▶ Task prompt
Copy out only those lines running from the line with "(case_bool_decide;" to the end of the listing, keeping each one exactly as it is.

▶ Data to process
========
(** X2.  Over permuters with finite seed spaces the stream ends, and up
    to its end it yields every (permuter index, seed) pair exactly once:
    the first [n] items, for any [n] at least the number of pairs, are a
    rearrangement of all the pairs. *)
Theorem cycle_seeds_yields_every_pair_once (seeds : list (list Z)) (more : nat) :
  cycle_take (length (all_pairs seeds) + more)
             (cycle_seeds (finite_iter <$> seeds))
  ≡ₚ all_pairs seeds.
Proof.
  apply cycle_take_pairs; [apply cycle_seeds_represents|]. unfold all_pairs. lia.
Qed.

End SeedPairsFacts.

(** ** The worker's side of the one-for-one matching *)

Module WorkerSpecFacts.
Import Types Worker WorkerSpec.

Section WithOps.
Context `{ProfilerOps} `{!PermuterOps}.








End WithOps.

Import Examples.


End WorkerSpecFacts.

(** ** More on output directories and result handling *)

Module ResultFacts.
Import Types Output Scoring.

Section WithOps.
Context `{ProfilerOps} `{!PermuterOps}.

Lemma create_file_Some path content fs fs' :
  create_file path content fs = Some fs' ->
  fs' !! path = Some (File content) /\ fs ⊆ fs'.
Proof.
  intros Hc. split; [|by eapply OutputFacts.create_file_grows].
  unfold create_file in Hc. destruct (fs !! path); [done|].
  injection Hc as <-. apply lookup_insert_eq.
Qed.

Lemma write_candidate_Wrote (perm : Permuter)
    (result : CandidateResult) (fs fs' : gmap string Node)
    (output_dir : string) (out : list Printed) :
  write_candidate perm result fs = Wrote output_dir fs' out ->
  exists source ctr,
    output_dir = output_dir_name (perm_dir perm) (cr_score result) ctr
    /\ cr_source result = Some source
    /\ fs !! output_dir = None
    /\ fs' !! output_dir = Some Dir
    /\ fs' !! Py.path_join output_dir "source.c" = Some (File source)
    /\ fs' !! Py.path_join output_dir "base.c" = Some (File (base_source perm))
    /\ fs' !! Py.path_join output_dir "score.txt"
       = Some (File (Py.str_int (cr_score result) +:+ Py.newline))
    /\ fs' !! Py.path_join output_dir "diff.txt"
       = Some (File (perm_diff perm source +:+ Py.newline))
    /\ fs ⊆ fs'
    /\ out = [PrintLn ("wrote to " +:+ output_dir)].
Proof.
  unfold write_candidate.
  destruct (next_output_dir _ _ fs) as [[[ctr d] fs1]|] eqn:E; [|done].
  unfold next_output_dir in E.
  apply OutputFacts.mkdir_loop_Some in E as (_ & -> & Hfree & -> & _).
  destruct (cr_source result) as [source|]; [|done].
  destruct (create_file _ source _) as [fs2|] eqn:E2; cbn [mbind option_bind];
    [|done].
  destruct (create_file _ (base_source perm) fs2) as [fs3|] eqn:E3;
    cbn [mbind option_bind]; [|done].
  destruct (create_file _ _ fs3) as [fs4|] eqn:E4; cbn [mbind option_bind];
    [|done].
  destruct (create_file _ _ fs4) as [fs5|] eqn:E5; [|done].
  intros [= <- <- <-]. exists source, ctr.
  apply create_file_Some in E2 as [L2 S2], E3 as [L3 S3], E4 as [L4 S4],
    E5 as [L5 S5].
  assert (<[output_dir_name (perm_dir perm) (cr_score result) ctr := Dir]> fs
          ⊆ fs5) as S1 by (by repeat (etrans; [eassumption|])).
  repeat split; try done.
  - eapply lookup_weaken; [apply lookup_insert_eq|done].
  - eapply lookup_weaken; [exact L2|]. by repeat (etrans; [eassumption|]).
  - eapply lookup_weaken; [exact L3|]. by repeat (etrans; [eassumption|]).
  - eapply lookup_weaken; [exact L4|]. done.
  - etrans; [|exact S1]. by apply insert_subseteq.
Qed.

(** X4.  When [write_candidate] completes, the directory it reports
    did not exist before, exists now and holds the four files: the
    candidate's source, the base source, the score followed by a newline,
    and the diff followed by a newline; every older entry is still there,
    and the directory is announced on the terminal. *)
Theorem write_candidate_writes_four_files (perm : Permuter)
    (result : CandidateResult) (fs fs' : gmap string Node)
    (output_dir : string) (out : list Printed) :
  write_candidate perm result fs = Wrote output_dir fs' out ->
  exists source,
    cr_source result = Some source
    /\ fs !! output_dir = None
    /\ fs' !! output_dir = Some Dir
    /\ fs' !! Py.path_join output_dir "source.c" = Some (File source)
    /\ fs' !! Py.path_join output_dir "base.c" = Some (File (base_source perm))
    /\ fs' !! Py.path_join output_dir "score.txt"
       = Some (File (Py.str_int (cr_score result) +:+ Py.newline))
    /\ fs' !! Py.path_join output_dir "diff.txt"
       = Some (File (perm_diff perm source +:+ Py.newline))
    /\ fs ⊆ fs'
    /\ out = [PrintLn ("wrote to " +:+ output_dir)].
Proof.
  intros (source & ctr & _ & Hrest)%write_candidate_Wrote. by exists source.
Qed.

(** X5.  A result without a source makes [write_candidate] fail its
    assertion only after the output directory has been created: the new,
    empty directory stays behind. *)
Theorem write_candidate_without_source (perm : Permuter)
    (result : CandidateResult) (fs : gmap string Node) :
  cr_source result = None ->
  exists ctr,
    let output_dir := output_dir_name (perm_dir perm) (cr_score result) ctr in
    fs !! output_dir = None
    /\ write_candidate perm result fs
       = WriteRaised "AssertionError: _need_to_send_source is wrong!"
                     (<[output_dir := Dir]> fs).
Proof.
  intros Hsrc. unfold write_candidate.
  destruct (OutputFacts.next_output_dir_total (perm_dir perm) (cr_score result) fs)
    as [[[ctr d] fs1] E].
  rewrite E, Hsrc. unfold next_output_dir in E.
  apply OutputFacts.mkdir_loop_Some in E as (_ & -> & Hfree & -> & _).
  by exists ctr.
Qed.

(** X6.  For a candidate result, a [post_score] that returns has counted
    one more iteration, has counted one more error exactly when the score
    is [PENALTY_INF], reports a zero exactly when the score is 0, and has
    printed last the progress line with the new counters. *)
Theorem post_score_counts (c c' : EvalContext) (perm_index : nat)
    (permuter : Permuter) (result : CandidateResult) (who : option string)
    (zero : bool) :
  post_score c perm_index permuter (RCandidate result) who = Return zero c' ->
  zero = bool_decide (cr_score result = 0)
  /\ iteration c' = iteration c + 1
  /\ errors c' = errors c
                 + (if bool_decide (cr_score result = penalty_inf permuter)
                    then 1 else 0)
  /\ exists before shown,
       terminal c' =
         before ++ [PrinterProgress
                      ("iteration " +:+ Py.str_int (iteration c') +:+ ", "
                       +:+ Py.str_int (errors c') +:+ " errors, score = "
                       +:+ shown)].
Proof.
  unfold post_score.
  destruct (print_diffs (options c)); [destruct (cr_source result); [|done]|];
    (case_bool_decide;
     destruct (show_timings _); cbn [fst snd];
     (destruct (should_output permuter result);
      [destruct (improvement_message _ _ _);
       destruct (write_candidate _ _ _); [|done]|]);
     intros [= <- <-]; cbn; repeat split; try lia;
     eexists _, _; rewrite ?Z.add_0_r; reflexivity).
Qed.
========
▶ Result for this exercise
    (case_bool_decide;
     destruct (show_timings _); cbn [fst snd];
     (destruct (should_output permuter result);
      [destruct (improvement_message _ _ _);
       destruct (write_candidate _ _ _); [|done]|]);
     intros [= <- <-]; cbn; repeat split; try lia;
     eexists _, _; rewrite ?Z.add_0_r; reflexivity).
Qed.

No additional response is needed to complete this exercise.